Trop « d’histoires » dans ce pays !
Il ne se passe pas un seul jour, un seul iota, que le commun des mortels Congolais soit surpris, dans la matinée ou tard la nuit, par un « dossier » qui sort souvent de l’ordinaire. Un « topo » qui ne fait que surcharger leur vécu quotidien, leurs us et coutumes déjà entamées par une ribambelle de problèmes socio-économiques qui leur collent à la peau.

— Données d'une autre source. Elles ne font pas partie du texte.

(* ===== verification/Schema.v ===== *)
(** * The program's tables against the migrated schema (app/models.py,
      trading_service/src/storage/postgres_repository.py)

    The declarative tables of the gateway against 0001_init.sql, and the
    repository's INSERT statements (Storage.v) against the schema the migrations
    lead to (Migrations.v). *)

From Stdlib Require Import ZArith Bool List Ascii String.
From stdpp Require Import base decidable list option strings.
From S2P Require Import Prelude PyFloat PyStr PyMonad PyDict PyVal Storage Sql Migrations Columns.
Open Scope string_scope.
Open Scope list_scope.
Open Scope py_scope.

(** ** app/models.py *)

(** [mapped_column(type, ...)]: not null unless the annotation is optional; the
    defaults of these models are Python's, none is the server's. *)
Record OrmColumn := { orm_name : string; orm_type : SaType; orm_optional : bool; orm_primary : bool; orm_unique : bool }.

Definition mapped (n : string) (t : SaType) : OrmColumn :=
  {| orm_name := n; orm_type := t; orm_optional := false; orm_primary := false; orm_unique := false |}.
Definition optional (c : OrmColumn) : OrmColumn :=
  {| orm_name := orm_name c; orm_type := orm_type c; orm_optional := true; orm_primary := orm_primary c; orm_unique := orm_unique c |}.
Definition primary (c : OrmColumn) : OrmColumn :=
  {| orm_name := orm_name c; orm_type := orm_type c; orm_optional := orm_optional c; orm_primary := true; orm_unique := orm_unique c |}.
Definition unique (c : OrmColumn) : OrmColumn :=
  {| orm_name := orm_name c; orm_type := orm_type c; orm_optional := orm_optional c; orm_primary := orm_primary c; orm_unique := true |}.

Definition User : list OrmColumn :=
  [primary (mapped "id" SaInteger); unique (mapped "email" (SaString 320)); mapped "password_hash" (SaString 512);
   mapped "role" (SaEnum "role_enum"); mapped "is_active" SaBoolean; mapped "created_at" SaTimestampTz].
Definition RefreshToken : list OrmColumn :=
  [primary (mapped "id" SaInteger); mapped "user_id" SaInteger; mapped "token_hash" (SaString 128);
   mapped "device_fingerprint" (SaString 256); mapped "expires_at" SaTimestampTz; mapped "revoked" SaBoolean;
   mapped "last_activity_at" SaTimestampTz; mapped "created_at" SaTimestampTz].
Definition AuditTrail : list OrmColumn :=
  [primary (mapped "id" SaInteger); optional (mapped "user_id" SaInteger); mapped "action" (SaEnum "audit_action_enum");
   mapped "resource_type" (SaString 64); optional (mapped "resource_id" (SaString 64)); mapped "details" SaJson;
   optional (mapped "ip_address" (SaString 128)); mapped "created_at" SaTimestampTz].
Definition ApiKeyVault : list OrmColumn :=
  [primary (mapped "id" SaInteger); mapped "user_id" SaInteger; mapped "provider" (SaString 100);
   mapped "key_last4" (SaString 4); mapped "encrypted_dek" SaBinary; mapped "dek_nonce" SaBinary;
   mapped "ciphertext" SaBinary; mapped "data_nonce" SaBinary; mapped "meta" SaJson;
   mapped "created_at" SaTimestampTz; mapped "updated_at" SaTimestampTz].

(** [Base.metadata], with each table's multi-column unique constraints. *)
Definition metadata : dict string (list OrmColumn * list (list string)) :=
  [("users", (User, [])); ("refresh_tokens", (RefreshToken, [])); ("audit_trail", (AuditTrail, []));
   ("api_key_vault", (ApiKeyVault, [["user_id"; "provider"]]))].

(** A column as both sides describe it: name, type, whether it may be null. *)
Definition orm_shape (c : OrmColumn) : string * string * bool :=
  (orm_name c, pg_type (orm_type c), orm_optional c).
Definition orm_uniques (cs : list OrmColumn) (multi : list (list string)) : list (list string) :=
  List.map (λ c, [orm_name c]) (List.filter orm_unique cs) ++ multi.

(** The binary JSON type holds what the textual one holds. *)
Definition json_type (t : string) : string := if String.eqb t "jsonb" then "json" else t.
Definition sql_shape (c : Column) : string * string * bool := (col_name c, json_type (data_type c), nullable c).

(** The gateway's models describe the tables of [0001_init.sql]: the same tables
    in the same order, each with the same columns in the same order, of the same
    types up to the two JSON types, with the same nullability, the same primary key
    and the same unique keys. *)
Theorem models_describe_the_init_schema :
  List.map (λ '(t, (cs, multi)),
    (t, List.map orm_shape cs, List.map orm_name (List.filter orm_primary cs), orm_uniques cs multi)) metadata =
  List.map (λ '(t, T), (t, List.map sql_shape (columns T), primary_key T, List.map snd (uniques T))) (tables init_schema).
Proof. vm_compute. reflexivity. Qed.

(** ** The repository's statements *)

(** An INSERT's columns checked against a schema: those its table lacks, and the
    ones it must give and does not. *)
Definition insert_faults (s : Schema) (sql : string) : option (list string * list string) :=
  match insert_target sql with
  | Some (t, cs) => match find_table s t with
                    | Some T => Some (unknown_columns T cs, omitted_columns T cs)
                    | None => None
                    end
  | None => None
  end.

(** A statement that names a column its table lacks is refused; so is one whose table
    is not there. *)
Lemma insert_unknown S sql t cs c :
  insert_target sql = Some (t, cs) → mem_str c cs = true → lacks t c S → is_ok (insert_check S sql) = false.
Proof.
  intros Ht Hc Hl. unfold insert_check. rewrite Ht. unfold need_table, mbind, res_bind.
  destruct (find_table S t) as [T|] eqn:HT; [|done].
  destruct (unknown_columns T cs) as [|x l] eqn:Hu; [|done]. apply mem_str_In in Hc.
  assert (Hin : In c (unknown_columns T cs)) by (apply filter_In; by rewrite (Hl T HT)).
  by rewrite Hu in Hin.
Qed.

Lemma order_unfit S : lacks "orders" "price" S → is_ok (insert_check S sql_insert_order) = false.
Proof. eapply insert_unknown; vm_compute; reflexivity. Qed.
Lemma trade_unfit S : lacks "trades" "order_id" S → is_ok (insert_check S sql_insert_trade) = false.
Proof. eapply insert_unknown; vm_compute; reflexivity. Qed.

(** What the upgrades leave, wherever they stopped. *)
Lemma upgraded_lacks {W} (op : Alembic W) srv schema `{!CatalogLaws op srv schema} w :
  schema w = init_schema →
  lacks "orders" "price" (schema (upgrade_all op w).2) ∧ lacks "trades" "order_id" (schema (upgrade_all op w).2).
Proof.
  intros Hw. split; (eapply lacks_on_database; [done|apply orders_lack_price || apply trades_lack_order_id|]);
    rewrite Hw; by apply init_lacks.
Qed.

(** The repository's INSERT statements against the schema of the migrations.
    Wherever the upgrades of a fresh database got, at their end or at the statement
    that was refused, the statements of [save_order] and [save_trade] are refused.
    Where they succeeded, those of [save_risk_incident] and [save_audit_log] fit their
    tables; the one of [save_order] names eight columns that [orders] does not have;
    the one of [save_trade] names five that [trades] does not have and leaves out
    [time], which must not be null. *)
Theorem repository_inserts_against_the_schema {W} (op : Alembic W) srv schema `{!CatalogLaws op srv schema} w r w' :
  schema w = init_schema → upgrade_all op w = (r, w') →
  is_ok (insert_check (schema w') sql_insert_order) = false ∧
  is_ok (insert_check (schema w') sql_insert_trade) = false ∧
  (r = Ok tt →
   insert_faults (schema w') sql_insert_incident = Some ([], []) ∧
   insert_faults (schema w') sql_audit = Some ([], []) ∧
   insert_faults (schema w') sql_insert_order =
     Some (["price"; "stop_price"; "limit_price"; "rejection_reason"; "commission"; "swap"; "profit"; "closed_at"], []) ∧
   insert_faults (schema w') sql_insert_trade =
     Some (["order_id"; "position_id"; "commission"; "swap"; "created_at"], ["time"])).
Proof.
  intros Hw Hr. destruct (upgraded_lacks op srv schema w Hw) as [Ho Ht]. rewrite Hr in Ho, Ht.
  split; [by apply order_unfit|]. split; [by apply trade_unfit|]. intros ->.
  apply (agrees_ok schema _ _ _ _ _ (upgrade_all_agrees op srv schema)) in Hr.
  apply upgrade_all_lenient in Hr. rewrite Hw, head_of_lenient in Hr. injection Hr as <-.
  repeat split; vm_compute; reflexivity.
Qed.

(** ** No order is saved *)

(** What the repository meets of a database with the schema [S]: nothing it does
    changes the schema, and an INSERT that does not fit it fails, with an error that
    is not one of the connection errors it retries. *)
Class SchemaLaws {W} (D : Db W) (sleep : float → M W unit) (schema : W → Schema) (S : Schema) := {
  keep_acquire : preserves (λ w, schema w = S) (acquire D);
  keep_release : preserves (λ w, schema w = S) (release D);
  keep_begin : preserves (λ w, schema w = S) (begin_tx D);
  keep_commit : preserves (λ w, schema w = S) (commit_tx D);
  keep_rollback : preserves (λ w, schema w = S) (rollback_tx D);
  keep_fetchrow sql ps : preserves (λ w, schema w = S) (fetchrow D sql ps);
  keep_sleep t : preserves (λ w, schema w = S) (sleep t);
  insert_checked sql ps w :
    schema w = S → insert_target sql ≠ None → is_ok (insert_check S sql) = false → is_ok (fetchrow D sql ps w).1 = false
}.

(** [fails I m]: from a state of [I], [m] raises and ends in one. *)
Definition fails {S A} (I : S → Prop) (m : M S A) : Prop := ∀ s, I s → is_ok (m s).1 = false ∧ I (m s).2.

Section Fails.
Context {S : Type} (I : S → Prop).

Lemma fails_bind {A B} (m : M S A) (f : A → M S B) : preserves I m → (∀ a, fails I (f a)) → fails I (m ≫= f).
Proof.
  intros Hm Hf s Hs. specialize (Hm s Hs). unfold mbind, M_bind. destruct (m s) as [[a|e] s']; [by apply Hf|done].
Qed.

Lemma fails_first {A B} (m : M S A) (f : A → M S B) : fails I m → fails I (m ≫= f).
Proof.
  intros Hm s Hs. destruct (Hm s Hs) as [Hr Hs']. unfold mbind, M_bind. by destruct (m s) as [[a|e] s'].
Qed.

Lemma fails_on_exit {A} (m : M S A) ok err : fails I m → preserves I err → fails I (on_exit m ok err).
Proof.
  intros Hm He s Hs. destruct (Hm s Hs) as [Hr Hs']. unfold on_exit. destruct (m s) as [[a|e] s']; [done|].
  specialize (He s' Hs'). unfold mbind, M_bind. by destruct (err s') as [[[]|x] s2].
Qed.
End Fails.

Lemma fails_zoom_r {S W A} (I : W → Prop) (m : M W A) : fails I m → fails (λ sw : S * W, I sw.2) (zoom_r m).
Proof. intros Hm [s w] Hw. specialize (Hm w Hw). simpl in *. by destruct (m w). Qed.

Section NoOrder.
Context `{PyRepr} {W : Type} (D : Db W) (sleep : float → M W unit) (schema : W → Schema)
  (S : Schema) `{!SchemaLaws D sleep schema S} (Hunfit : is_ok (insert_check S sql_insert_order) = false).

(** No row of [orders] is found: there is none. *)
Definition no_orders_found : Prop :=
  ∀ ps w row w', fetchrow D sql_find_order ps w = (Ok row, w') → row = None ∨ row = Some [].

Let I (w : W) : Prop := schema w = S.
Let J (pw : bool * W) : Prop := I pw.2.

Lemma preserves_world {A} (m : M W A) : preserves I m → preserves J (zoom_r m).
Proof. apply preserves_world_r. Qed.

Lemma with_conn_fails {A} (m : M W A) : fails I m → fails J (with_conn D m).
Proof.
  intros Hm. unfold with_conn, assert_pool.
  apply fails_bind; [intros [p w] Hs; by destruct p|]. intros _.
  apply fails_bind; [apply preserves_world, keep_acquire|]. intros _.
  apply fails_on_exit; [by apply fails_zoom_r|apply preserves_world, keep_release].
Qed.

Lemma with_tx_fails {A} (m : M W A) : fails I m → fails I (with_tx D m).
Proof.
  intros Hm. unfold with_tx. apply fails_bind; [apply keep_begin|]. intros _.
  apply fails_on_exit; [done|apply keep_rollback].
Qed.

Lemma retry_fails {A} (fn : M (bool * W) A) n attempt last_exc :
  fails J fn → fails J (retry_loop D sleep fn n attempt last_exc).
Proof.
  intros Hfn. revert attempt last_exc. induction n as [|n IH]; intros attempt last_exc pw Hpw; simpl; [done|].
  destruct (Hfn pw Hpw) as [Hr Hpw']. destruct (fn pw) as [[a|e] pw']; [done|].
  destruct (transient D e); [|done].
  eapply (fails_bind J); [apply preserves_world, keep_sleep|intros _; apply IH|done].
Qed.

Lemma save_order_run_fails order : no_orders_found → fails J (save_order_run D order).
Proof.
  intros Hnone. apply with_conn_fails, with_tx_fails. intros w Hw.
  assert (Hins : fails I (params ← lift_res (order_params order); row ← fetchrow D sql_insert_order params; lift_res (row_id row))).
  { apply fails_bind; [apply preserves_lift_res|]. intros params. apply fails_first.
    intros w1 Hw1. split; [|by apply keep_fetchrow].
    apply insert_checked; [done|vm_compute; discriminate|exact Hunfit]. }
  pose proof (keep_fetchrow sql_find_order [vget order "client_order_id"] w Hw) as Hw1.
  destruct (fetchrow D sql_find_order [vget order "client_order_id"] w) as [[row|e] w1] eqn:Hf.
  - rewrite (bind_ok _ _ _ _ _ Hf). destruct (Hnone _ _ _ _ Hf) as [->| ->]; by apply Hins.
  - by rewrite (bind_raise _ _ _ _ _ Hf).
Qed.
End NoOrder.


(** ** Witnesses *)

Lemma repository_inserts_witness :
  is_ok (insert_check head_schema sql_insert_order) = false ∧
  insert_faults head_schema sql_insert_incident = Some ([], []) ∧
  insert_faults head_schema sql_audit = Some ([], []) ∧
  insert_faults head_schema sql_insert_order =
    Some (["price"; "stop_price"; "limit_price"; "rejection_reason"; "commission"; "swap"; "profit"; "closed_at"], []) ∧
  insert_faults head_schema sql_insert_trade =
    Some (["order_id"; "position_id"; "commission"; "swap"; "created_at"], ["time"]).
Proof.
  destruct (repository_inserts_against_the_schema (catalog lenient) lenient (λ s, s) init_schema (Ok tt) head_schema
    (eq_refl init_schema) head_of_lenient) as (Ho & _ & Hf).
  split; [exact Ho|exact (Hf eq_refl)].
Defined.

(** A database of the migrated schema whose orders table stays empty. *)
Definition checked_fetchrow (sql : string) (ps : list pyval) : M Schema (option vdict) := λ s,
  match insert_target sql with
  | Some _ => match insert_check s sql with
              | Ok _ => (Ok (Some [("id", VStr "row")]), s)
              | Raise e => (Raise e, s)
              end
  | None => (Ok None, s)
  end.

Definition checked_db : Db Schema := {|
  create_pool := mret tt; close_pool := mret tt; acquire := mret tt; release := mret tt;
  begin_tx := mret tt; commit_tx := mret tt; rollback_tx := mret tt; fetchrow := checked_fetchrow;
  fetch _ _ := mret []; fetchval _ _ := mret (VInt 0); db_execute _ _ := mret "UPDATE 0"; json_dumps _ := Ok "{}";
  transient _ := false
|}.

#[export] Instance checked_laws S : SchemaLaws checked_db (λ _, mret tt) (λ s, s) S.
Proof.
  split; try (by intros; apply preserves_ret); intros sql ps; [intros s Hs|intros s Hs Ht Hc].
  - simpl in *. subst. unfold checked_fetchrow. destruct (insert_target sql); [|done].
    by destruct (insert_check S sql).
  - simpl in *. subst. simpl. unfold checked_fetchrow. destruct (insert_target sql); [|done].
    by destruct (insert_check S sql).
Qed.

(** On TimescaleDB, where the upgrade stops halfway. *)
Definition stopped_schema : Schema := Eval vm_compute in (upgrade_all (catalog timescale) init_schema).2.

Laissés à la merci de la Compradore mieux nantie, joufflue financière et adultérine sentimentale, les Congolais dont la survie et la vie sont au plus bas de l’échelle, ne comprennent plus ce que leur arrivent et les surprennent chaque jour qui passe.
Si ce ne sont pas des prétendus pasteurs qui assouvissent leurs bas instincts sur des mineures d’âge et autres dévergondées sexuelles, et dont les abus sexuelles sont balancés sur les réseaux sociaux, le Congolais vit chaque jour des scènes de bagarre où les pugilistes se rouent de coups en pleine rue, nus comme des verres de terre, les parties intimes à la merci des « voyeurs » et d’autres hordes de badauds intéressés de la scène, se rinçant bien l’œil à chaque épisode. Bien entendu, sous les applaudissements et les regards intéressés des spectateurs.
Dans un autre registre, dans les milieux officiels où politique rime avec économie, des « topos », dignes de films Westerns s’y organisent à cœur joie ! Des détournements spectaculaires des fonds publics s’y opèrent allègrement pour « préparer » l’avenir. Car, « on ne sait jamais ». Profitant de l’adage qui dit : « on bat le fer quand il est chaud », ces aventuriers profiteurs de deniers publics étonnent plus qu’ils se concrétionnent, tant leurs actes sont et restent impunis, aidés par leurs complices étrangleurs de l’avenir socio-économique des Congolais.
Un peu plus loin, ce sont des nudités des acteurs ciblés que des pseudos-communicateurs, appelés abusivement « influenceurs, influenceuses » balancent sur les réseaux sociaux, exigeant de faramineuses prébendes à leurs « proie » aux fins de mettre un terme à leurs aventures. Il sied de noter que dans ce registre, des kidnappings sont constamment signalés ça et là, avec comme exigences : des rançons à couper le souffle aux Congolais moyens.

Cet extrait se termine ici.